Stored records
┌────────

(** [table_get] never fails on a well-formed table and returns an entry
    exactly when the table stores one with that key; the answer is unique. *)
Theorem table_get_lookup (t : list (option T)) (k : N) (Hok : table_ok key rand_hash t) :
  ∃ o, table_get key rand_hash t k = Some o ∧
    (∀ e, o = Some e ↔ e ∈ entries t ∧ key e = k) ∧
    (o = None ↔ k ∉ key <$> entries t).
Proof.
  destruct (table_get_total key rand_hash t k Hok) as [o Ho]. exists o. split; [done|].
  pose proof (table_get_Some key rand_hash t k) as HS.
  pose proof (table_get_None key rand_hash t k Hok) as HN. rewrite Ho in HN.
  split; [|naive_solver]. intros e. rewrite <-(HS e Hok), Ho. naive_solver.
Qed.

(** [table_insert] with a fresh byte key either stores the entry (every
    other entry is kept, whatever displacements the cuckoo search makes) or
    hands the entry back and leaves the table untouched; it never panics, it
    preserves the table invariant and the table's size, and at 256 slots it
    never hands the entry back, whichever random permutation is installed. *)
Theorem table_insert_correct (t : list (option T)) (e : T)
    (Hok : table_ok key rand_hash t) (Hk : key e < 256) (Hfresh : key e ∉ key <$> entries t) :
  ∃ r t', table_insert key rand_hash t e = Some (r, t') ∧
    table_ok key rand_hash t' ∧ length t' = length t ∧
    match r with
    | None => entries t' ≡ₚ e :: entries t
    | Some e' => e' = e ∧ t' = t ∧ length t ≠ 256%nat
    end.
Proof.
  destruct (table_insert_spec key rand_hash t e Hok Hk Hfresh)
    as (r & t' & Ht & [(-> & He & Hok' & Hl)|(-> & -> & Hl)]); [exists None, t'|exists (Some e), t]; eauto 10.
Qed.

(** [table_grow] into an empty table of twice the size loses no entry: the
    destination bucket always has room, so the entry-dropping path of the inner
    loop is never taken. *)
Theorem table_grow_correct (t : list (option T))
    (Hok : table_ok key rand_hash t) (Hl : (length t ≤ 128)%nat) :
  ∃ t', table_grow key rand_hash t (replicate (2 * length t) None) = Some t' ∧
    table_ok key rand_hash t' ∧ length t' = (2 * length t)%nat ∧ entries t' ≡ₚ entries t.
Proof. by apply table_grow_spec. Qed.
End claims.

(** A table of bytes with an arbitrary permutation table. *)
Definition ex_rand (k : N) : N := (k * 7 + 3) mod 256.
Definition ex_table : list (option N) :=
  match table_insert id ex_rand [None; None] 5 with Some (_, t) => t | None => [] end.

Lemma ex_table_ok : table_ok id ex_rand ex_table.
Proof.
  split.
  - exists 1%nat. split; [lia|reflexivity].
  - intros i e Hi. destruct i as [|[|i]]; vm_compute in Hi; [injection Hi as <-|done..].
    by left.
  - vm_compute. repeat constructor; set_solver.
  - intros e He. vm_compute in He. set_unfold in He. by destruct He as [->|[]].
Qed.

Lemma table_get_lookup_witness :
  ∃ o, table_get id ex_rand ex_table 5 = Some o ∧
    (∀ e, o = Some e ↔ e ∈ entries ex_table ∧ id e = 5) ∧
    (o = None ↔ 5 ∉ id <$> entries ex_table).
Proof. exact (table_get_lookup id ex_rand ex_table 5 ex_table_ok). Defined.

Lemma ex_fresh : id 9 ∉ id <$> entries ex_table.
Proof. vm_compute. set_solver. Qed.

Lemma table_insert_correct_witness :
  ∃ r t', table_insert id ex_rand ex_table 9 = Some (r, t') ∧
    table_ok id ex_rand t' ∧ length t' = length ex_table ∧
    match r with
    | None => entries t' ≡ₚ 9 :: entries ex_table
    | Some e' => e' = 9 ∧ t' = ex_table ∧ length ex_table ≠ 256%nat
    end.
Proof. exact (table_insert_correct id ex_rand ex_table 9 ex_table_ok eq_refl ex_fresh). Defined.

Lemma table_grow_correct_witness :
  ∃ t', table_grow id ex_rand ex_table (replicate (2 * length ex_table) None) = Some t' ∧
    table_ok id ex_rand t' ∧ length t' = (2 * length ex_table)%nat ∧
    entries t' ≡ₚ entries ex_table.
Proof.
  refine (table_grow_correct id ex_rand ex_table ex_table_ok _). apply Nat.leb_le. reflexivity.
Defined.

└────────

What you give back should be only the lines of the records above, starting at the line with "e = Some (r, t') ∧" and ending at the line with "match table_insert id", restated word for word.

- _SOLUTION TO THIS EXERCISE_
  ∃ r t', table_insert key rand_hash t e = Some (r, t') ∧
    table_ok key rand_hash t' ∧ length t' = length t ∧
    match r with
    | None => entries t' ≡ₚ e :: entries t
    | Some e' => e' = e ∧ t' = t ∧ length t ≠ 256%nat
    end.
Proof.
  destruct (table_insert_spec key rand_hash t e Hok Hk Hfresh)
    as (r & t' & Ht & [(-> & He & Hok' & Hl)|(-> & -> & Hl)]); [exists None, t'|exists (Some e), t]; eauto 10.
Qed.

(** [table_grow] into an empty table of twice the size loses no entry: the
    destination bucket always has room, so the entry-dropping path of the inner
    loop is never taken. *)
Theorem table_grow_correct (t : list (option T))
    (Hok : table_ok key rand_hash t) (Hl : (length t ≤ 128)%nat) :
  ∃ t', table_grow key rand_hash t (replicate (2 * length t) None) = Some t' ∧
    table_ok key rand_hash t' ∧ length t' = (2 * length t)%nat ∧ entries t' ≡ₚ entries t.
Proof. by apply table_grow_spec. Qed.
End claims.

(** A table of bytes with an arbitrary permutation table. *)
Definition ex_rand (k : N) : N := (k * 7 + 3) mod 256.
Definition ex_table : list (option N) :=
  match table_insert id ex_rand [None; None] 5 with Some (_, t) => t | None => [] end.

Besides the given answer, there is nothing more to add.